9. (C) Nor do the foreign firms make windfall profits as 
retailers.  Of the approximately 450 gasoline stations in 
Honduras, for example, 98 are Texaco.  Of those 98, only 13 
are owned and operated by the company, while 27 are 
company-owned and dealer operated, and 58 are dealer owned 
and operated.  The operators receive the 25 cent per galllon 
profits, not Texaco.  Esso has a similar ownership mix 
(owning and operating only 14 out of 68 stations), while both 
DIPPSA (a Honduran company) and Shell (the other two major 
brands in the Honduran market) gasoline stations are all 
company owned but dealer operated.  Mayorga also pointed out 
that a 25 cent per gallon margin for operators is extremely 
generous -- the industry average in the region is 12 to 15 
cents per gallon.  According to Mayorga, while this is the 
obvious place to cut prices in the formula, the GOH fears 
offending the politically powerful elites that operate these 
stations (including Juan Ferrera, one of the members of the 
Notables Commission).  ADHIPPE, the Honduran association that 
represents gasoline station owners, meanwhile has gone on the 
offensive, accusing multinational companies of unfair 
competition, loudly proclaiming that (even with their grossly 
bloated profit margins) their members are barely making a 
living, and threatening to march on Tegucigalpa if the GOH 
seeks to adjust those profit margins downward. 
 
9. (C) Comment:  It is disappointing but perhaps not 
surprising that the Commission of Notables has failed to 
address the core concern of fuel prices.  With no technical 
expertise in the sector, the Commission was unlikely to 
arrive at such a solution, particularly in just ten days. 
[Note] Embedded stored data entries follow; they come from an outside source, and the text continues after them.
(* ===== verification/SystemFacts.v ===== *)
(** * Transactions and the two compositions

    Every committed transaction of System.v is a sequence of steps of the chain
    (Chain.v) and of the token (Backing.v): what is proved of their runs holds of
    the whole system. *)
From S2P Require Import Prelude Bytes Cosmwasm Protocol SignedInteger HubState HubStateFacts.
From S2P Require Import HubMath HubCore HubConfig HubBond HubUnbond HubWithdraw.
From S2P Require Import HubAutoCompound HubContract RewardsContract HubCoreFacts.
From S2P Require Import HubBondFacts.
From S2P Require Import HubUnbondFacts HubAdminFacts HubWithdrawFacts HubInvariant.
From S2P Require Import HubPayments.
From S2P Require Import Book HubSolvency Chain ChainFacts ChainRuns Backing System.

(** A message that calls neither contract. *)
Definition leaf (m : CosmosMsg WasmBody) : Prop :=
  match m with WasmExecute _ (ToHub _ | ToRewards _) _ => False | _ => True end.

Ltac sys_fields :=
  cbn [sy_hub sy_rewards sy_coins sy_staked sy_supply sy_fund with_hub with_rewards with_coins
    with_staked with_supply with_fund sy_paid rewarded] in *.

Section facts.
  Context `{H : Host} {HS : HostSpec H} `{HK : HookSerde}.
  Context (hub rewards token : Addr) (Hdistinct : hub ≠ rewards).

Abbreviation dispatch := (dispatch hub rewards token).
Abbreviation debit := (debit hub rewards).
Abbreviation credit := (credit hub rewards).
Abbreviation from_hub := (from_hub hub).

(** ** Debits and credits *)
Lemma debit_hub n y y' :
  debit hub n y = Some y' → n ≤ sy_coins y ∧ y' = with_coins (sy_coins y - n) y.
Proof.
  unfold System.debit. rewrite decide_True by done. destruct (N.leb_spec n (sy_coins y)); [|done].
  by intros [= <-].
Qed.
Lemma debit_rewards n y y' :
  debit rewards n y = Some y' → n ≤ sy_fund y ∧ y' = with_fund (sy_fund y - n) y.
Proof.
  unfold System.debit. rewrite decide_False by done. rewrite decide_True by done.
  destruct (N.leb_spec n (sy_fund y)); [|done]. by intros [= <-].
Qed.
Lemma debit_outside from n y : outside hub rewards from → debit from n y = Some y.
Proof. intros [??]. unfold System.debit. by rewrite !decide_False. Qed.
Lemma debit_zero from y y' : debit from 0 y = Some y' → y' = y.
Proof.
  unfold System.debit. rewrite !(proj2 (N.leb_le 0 _)), !N.sub_0_r by lia.
  destruct y. repeat case_decide; by intros [= <-].
Qed.
Lemma credit_hub n y : credit hub n y = with_coins (sy_coins y + n) y.
Proof. unfold System.credit. by rewrite decide_True. Qed.
Lemma credit_rewards n y : credit rewards n y = with_fund (sy_fund y + n) y.
Proof. unfold System.credit. rewrite decide_False by done. by rewrite decide_True. Qed.

(** ** Sequences of messages *)
Lemma dispatch_app l1 l2 y y' :
  dispatch (l1 ++ l2) y y' → ∃ y1, dispatch l1 y y1 ∧ dispatch l2 y1 y'.
Proof.
  intros Hrun. remember (l1 ++ l2) as l eqn:Hl. revert l1 Hl.
  induction Hrun as [y|v c n rest y y1 y' ? Hrun IH|v c n rest y y' ? Hrun IH|v w c n rest y y' Hrun IH
    |v n rest y y' Hrun IH|a rest y y' Hrun IH|to coins rest y y1 y' ? Hrun IH|to n rest y y' Hrun IH
    |n rest y y' ? Hrun IH|from msg coins q env r s' rest y y1 y' ????? Hrun IH
    |from msg coins q env r s' rest y y1 y' ???? Hrun IH];
    intros l1 Hl; (destruct l1 as [|m l1]; [simpl in Hl; subst l2|]);
    try (eexists; split; [apply run_done|by econstructor; eauto]).
  { done. }
  all: simplify_eq/=; rewrite ?(assoc_L (++)) in IH; destruct (IH _ eq_refl) as (y2 & ? & ?);
    exists y2; split; [by econstructor|done].
Qed.

(** ** Messages that call no contract *)

(** What running them changes: the totals of Chain.v and Backing.v.  Coins the hub
    sends to itself are there again at the end. *)
Record leaf_effect (ms : list (CosmosMsg WasmBody)) (y y' : System) : Prop := {
  le_hub : sy_hub y' = sy_hub y;
  le_rewards : sy_rewards y' = sy_rewards y;
  le_coins : sy_coins y ≤ sy_coins y' + sum_of (leaves (sys_coin y)) ms;
  le_staked :
    sy_staked y' + sum_of (unstakes (sys_coin y)) ms = sy_staked y + sum_of (stakes (sys_coin y)) ms;
  le_supply : sy_supply y' + sum_of burns ms = sy_supply y + sum_of mints ms;
  le_fund : sy_fund y ≤ sy_fund y';
}.

Lemma leaf_effect_cons m ms y y1 y' :
  leaf_effect [m] y y1 → leaf_effect ms y1 y' → leaf_effect (m :: ms) y y'.
Proof.
  intros [Hh Hr Hc Hs Ht Hf] [Hh' Hr' Hc' Hs' Ht' Hf'].
  assert (sys_coin y1 = sys_coin y) as Hd by (unfold sys_coin; by rewrite Hh).
  rewrite Hd in *. split; [congruence|congruence|..|lia]; simpl in *; lia.
Qed.

Lemma dispatch_leaf m y y' : leaf m → dispatch [(hub, m)] y y' → leaf_effect [m] y y'.
Proof.
  intros Hleaf Hrun. inversion Hrun as
    [|v c n rest ? y1 ? Hdeb Hrest|v c n rest ?? Hle Hrest|v w c n rest ?? Hrest
    |v n rest ?? Hrest|a rest ?? Hrest|to coins rest ? y1 ? Hdeb Hrest|to n rest ?? Hrest
    |n rest ?? Hle Hrest|from msg coins q env r s' rest ? y1 ?|from msg coins q env r s' rest ? y1 ?];
    subst; try done; inversion Hrest; subst; clear Hrest Hrun;
    try (apply debit_hub in Hdeb as [Hle ->]);
    try match goal with |- context [System.credit _ _ _ _ _] => unfold System.credit; repeat case_decide end;
    split; try done; cbn [sum_of foldr leaves stakes unstakes mints burns] in *; sys_fields; lia.
Qed.

Lemma dispatch_leaves ms y y' :
  Forall leaf ms → dispatch ((λ m, (hub, m)) <$> ms) y y' → leaf_effect ms y y'.
Proof.
  intros Hms. revert y. induction Hms as [|m ms Hm Hms IH]; intros y Hrun.
  - inversion Hrun; subst. split; simpl; done || lia.
  - change (dispatch ([(hub, m)] ++ ((λ m, (hub, m)) <$> ms)) y y') in Hrun.
    apply dispatch_app in Hrun as (y1 & Hone & Hrest).
    eapply leaf_effect_cons; [by apply dispatch_leaf|by apply IH].
Qed.

(** Only messages that withdraw rewards write their record. *)
Definition asks_nothing (m : CosmosMsg WasmBody) : Prop :=
  leaf m ∧ match m with WithdrawDelegatorReward _ => False | _ => True end.

Lemma dispatch_asks_nothing ms y y' :
  Forall asks_nothing ms → dispatch ((λ m, (hub, m)) <$> ms) y y' → sy_paid y' = sy_paid y.
Proof.
  intros Hms. revert y. induction Hms as [|m ms [Hleaf Hm] Hms IH]; intros y Hrun; simpl in Hrun.
  - by inversion Hrun.
  - inversion Hrun; subst; try done;
      match goal with Hrest : System.dispatch _ _ _ _ _ _ |- _ => rewrite (IH _ Hrest) end;
      try match goal with Hdeb : System.debit _ _ _ _ _ = Some _ |- _ => apply debit_hub in Hdeb as [_ ->] end;
      unfold System.credit; by repeat case_decide.
Qed.

(** Withdrawing rewards pays them, and changes nothing else. *)
Lemma all_rewarded_nil y : all_rewarded [] y = y.
Proof. unfold all_rewarded. simpl. rewrite N.add_0_r, app_nil_r. by destruct y. Qed.
Lemma all_rewarded_cons v n log y : all_rewarded log (rewarded v n y) = all_rewarded ((v, n) :: log) y.
Proof.
  unfold all_rewarded, rewarded. sys_fields. rewrite <- (assoc_L (++)). f_equal.
  change (sum_of snd ((v, n) :: log)) with (n + sum_of snd log). lia.
Qed.

Lemma dispatch_withdraws vs y y' :
  dispatch ((λ v, (hub, WithdrawDelegatorReward v)) <$> vs) y y' →
  ∃ log, log.*1 = vs ∧ y' = all_rewarded log y.
Proof.
  revert y. induction vs as [|v vs IH]; intros y Hrun; simpl in Hrun.
  - inversion Hrun; subst. exists []. by rewrite all_rewarded_nil.
  - inversion Hrun as [| | | |? n ? ? ? Hrest| | | | | |]; subst. apply IH in Hrest as (log & <- & ->).
    exists ((v, n) :: log). by rewrite all_rewarded_cons.
Qed.
Lemma withdraws_dispatch log rest y y' :
  dispatch rest (all_rewarded log y) y' →
  dispatch (((λ v, (hub, WithdrawDelegatorReward v)) <$> log.*1) ++ rest) y y'.
Proof.
  revert y. induction log as [|[v n] log IH]; intros y Hrest; simpl.
  - by rewrite all_rewarded_nil in Hrest.
  - apply run_withdraw_reward with (n := n), IH. by rewrite all_rewarded_cons.
Qed.

(** ** The hub's responses *)
Lemma leaf_idle ms : Forall idle ms → sum_of mints ms = 0 ∧ sum_of burns ms = 0.
Proof. intros Hms. by apply (idle_tokens (mkResponse ms [])). Qed.

(** The three kinds of responses. *)
Inductive hub_response (env : Env) : list (CosmosMsg WasmBody) → Prop :=
  | hr_leaf ms : Forall leaf ms → hub_response env ms
  | hr_rewards vs a :
      hub_response env (((λ v, WithdrawDelegatorReward v) <$> vs) ++
        [WasmExecute a (ToRewards ProcessRewards) []])
  | hr_redelegate v w c :
      hub_response env [StakingRedelegate v w c;
        WasmExecute (contract_address env) (ToHub UpdateGlobalIndex) []].

Lemma update_global_response q env s r s' :
  execute_update_global q env s = Ok (r, s') →
  ∃ vs a, messages r = ((λ v, WithdrawDelegatorReward v) <$> vs) ++
    [WasmExecute a (ToRewards ProcessRewards) []].
Proof.
  intros (ds & a & -> & _)%update_global_messages. exists (validator <$> ds), a.
  by rewrite <- list_fmap_compose.
Qed.

Lemma unbond_leaf q env n u s r s' :
  execute_unbond q env n u s = Ok (r, s') → Forall leaf (messages r).
Proof.
  intros Hrun. apply execute_unbond_spec in Hrun
    as (? & cb & s1 & st & ? & ? & s2 & msgs & ? & ? & ? & _ & _ & _ & _ & _ & _ & _ & _ & [_ Hend] & _ & _ & _ & ->).
  apply Forall_app. split; [|by repeat constructor]. destruct (_ <? _); [|by destruct Hend as [-> _]].
  destruct Hend as (_ & _ & _ & Hpick & _).
  apply pick_validator_spec in Hpick as (params & ds & takes & _ & _ & -> & _).
  apply Forall_forall. unfold undelegations. by intros m ([] & -> & _)%list_elem_of_fmap.
Qed.

Lemma compound_leaf q env info s r s' :
  execute_update_exchange_rate q env info s = Ok (r, s') → Forall leaf (messages r).
Proof.
  intros Hrun. apply execute_update_exchange_rate_spec in Hrun
    as (? & ? & ? & ? & ? & ? & ? & ? & ? & _ & _ & _ & _ & _ & _ & _ & _ & _ & _ & _ & _ & _ & staked & -> & Hst).
  unfold fee_msgs. destruct (_ =? 0), (_ =? 0);
    first [destruct Hst as (dl & _ & ->)|subst staked]; by repeat constructor.
Qed.

Ltac solve_leaf := solve_returns ltac:(by repeat constructor).
Lemma returns_leaf env (m : cm HubStore (Response WasmBody)) s r s' :
  m s = Ok (r, s') → returns (Forall leaf ∘ messages) m → hub_response env (messages r).
Proof. intros Hrun Hm. apply hr_leaf. exact (Hm _ _ _ Hrun). Qed.

Lemma execute_response q env info msg s r s' :
  execute q env info msg s = Ok (r, s') → hub_response env (messages r).
Proof.
  intros Hrun. destruct msg; simpl in Hrun; try (apply reads_bind_ok in Hrun as (u & _ & Hrun)).
  - eapply returns_leaf; [exact Hrun|]. solve_leaf.
  - eapply returns_leaf; [exact Hrun|]. solve_leaf.
  - eapply returns_leaf; [exact Hrun|]. unfold execute_update_config. solve_leaf.
  - eapply returns_leaf; [exact Hrun|]. unfold execute_update_admin. solve_leaf.
  - apply hr_leaf. by eapply compound_leaf.
  - eapply returns_leaf; [exact Hrun|]. unfold execute_register_validator. solve_leaf.
  - apply deregister_messages in Hrun as [->|(d & w & _ & ->)]; [by apply hr_leaf|apply hr_redelegate].
  - eapply returns_leaf; [exact Hrun|]. unfold execute_update_params. solve_leaf.
  - apply hr_leaf. apply execute_bond_spec in Hrun
      as (? & ? & ? & ? & ? & ? & ? & ? & ? & ? & ? & _ & _ & _ & _ & _ & _ & _ & _ & _ & _ & _ & _ & _ & _ & _ & ->).
    by repeat constructor.
  - apply update_global_response in Hrun as (vs & a & ->). apply hr_rewards.
  - apply hr_leaf. apply execute_withdraw_spec in Hrun
      as (? & ? & ? & ? & ? & ? & ? & _ & _ & _ & _ & _ & _ & _ & _ & _ & _ & _ & ->).
    by repeat constructor.
  - eapply returns_leaf; [exact Hrun|]. unfold execute_slashing. solve_leaf.
  - apply hr_leaf. unfold receive_cw20 in Hrun. bind Hrun as hook Hhook. destruct hook.
    bind Hrun as conf Hconf. bind Hrun as raw Hraw. bind Hrun as t Ht. bind Hrun as u' Hu'.
    by eapply unbond_leaf.
Qed.

(** No handler spends more than the hub has. *)
Lemma leaves_covered q env info msg s r s' coins :
  execute q env info msg s = Ok (r, s') →
  (let d := coin_of s in query_balance q (contract_address env) d
     = Ok (mkCoin d (coins + received d (funds info)))) →
  total (leaves (coin_of s)) r ≤ coins + received (coin_of s) (funds info).
Proof.
  intros Hrun Hbal. destruct (moves_coins msg) eqn:Hm.
  - destruct msg; try discriminate Hm; simpl in Hrun; bind Hrun as u Hu.
    + apply compound_settles in Hrun as (Hl & _). lia.
    + apply bond_settles in Hrun as (Hl & _). lia.
    + apply withdraw_settles in Hrun as (_ & _ & bal & Hbal' & Hle & _). cbv zeta in Hbal.
      rewrite Hbal in Hbal'. by injection Hbal' as <-.
    + unfold receive_cw20 in Hrun. bind Hrun as hook Hhook. destruct hook.
      bind Hrun as conf Hconf. bind Hrun as raw Hraw. bind Hrun as t Ht. bind Hrun as u' Hu'.
      apply unbond_settles in Hrun as (-> & _). lia.
  - destruct (idle_total (coin_of s) r (idle_execute _ _ _ _ _ _ _ Hm Hrun)) as (-> & _ & _). lia.
Qed.
End facts.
Even so, the squabbling and politicization of the issue has 
done little to ameliorate the situation.  By not taking 
action on many of the Commission's suggestions and instead 
interacting with the petroleum sector directly, the GOH 
Council of Ministers seems implicitly to recognize that the 
Commission has not lived up to expectations.  The industry, 
fearing an even worse alternative to the present price 
controls, is willing to go along in the short-term, but sees 
a clear need for a long-term approach that is predictable and 
guaranteed.  Post believes the long term strategy must 
include increased competition and improved consumer 
protection.  With a newly passed anti-trust law on the books, 
the GOH is on its way to developing the regulatory capacity 
to crack down on monopolistic pricing.  Opening the gasoline 
market to competition should drive prices and margins down to 
levels commensurate with the rest of the region, and any 
attempts to exert market power (whether by transnationals or 
domestic firms) should be met with strong penalties.  That 
said, the GOH is far from having the technical capacity to 
undertake such enforcement, and it is our view that the 
political will for such a bold move -- on the eve of a 
Presidential election -- is simply not there.  We will 
continue to watch as events develop, encouraging a short-term 
policy that protects both investors and consumers, and a 
long-term move towards free competition.  End Comment.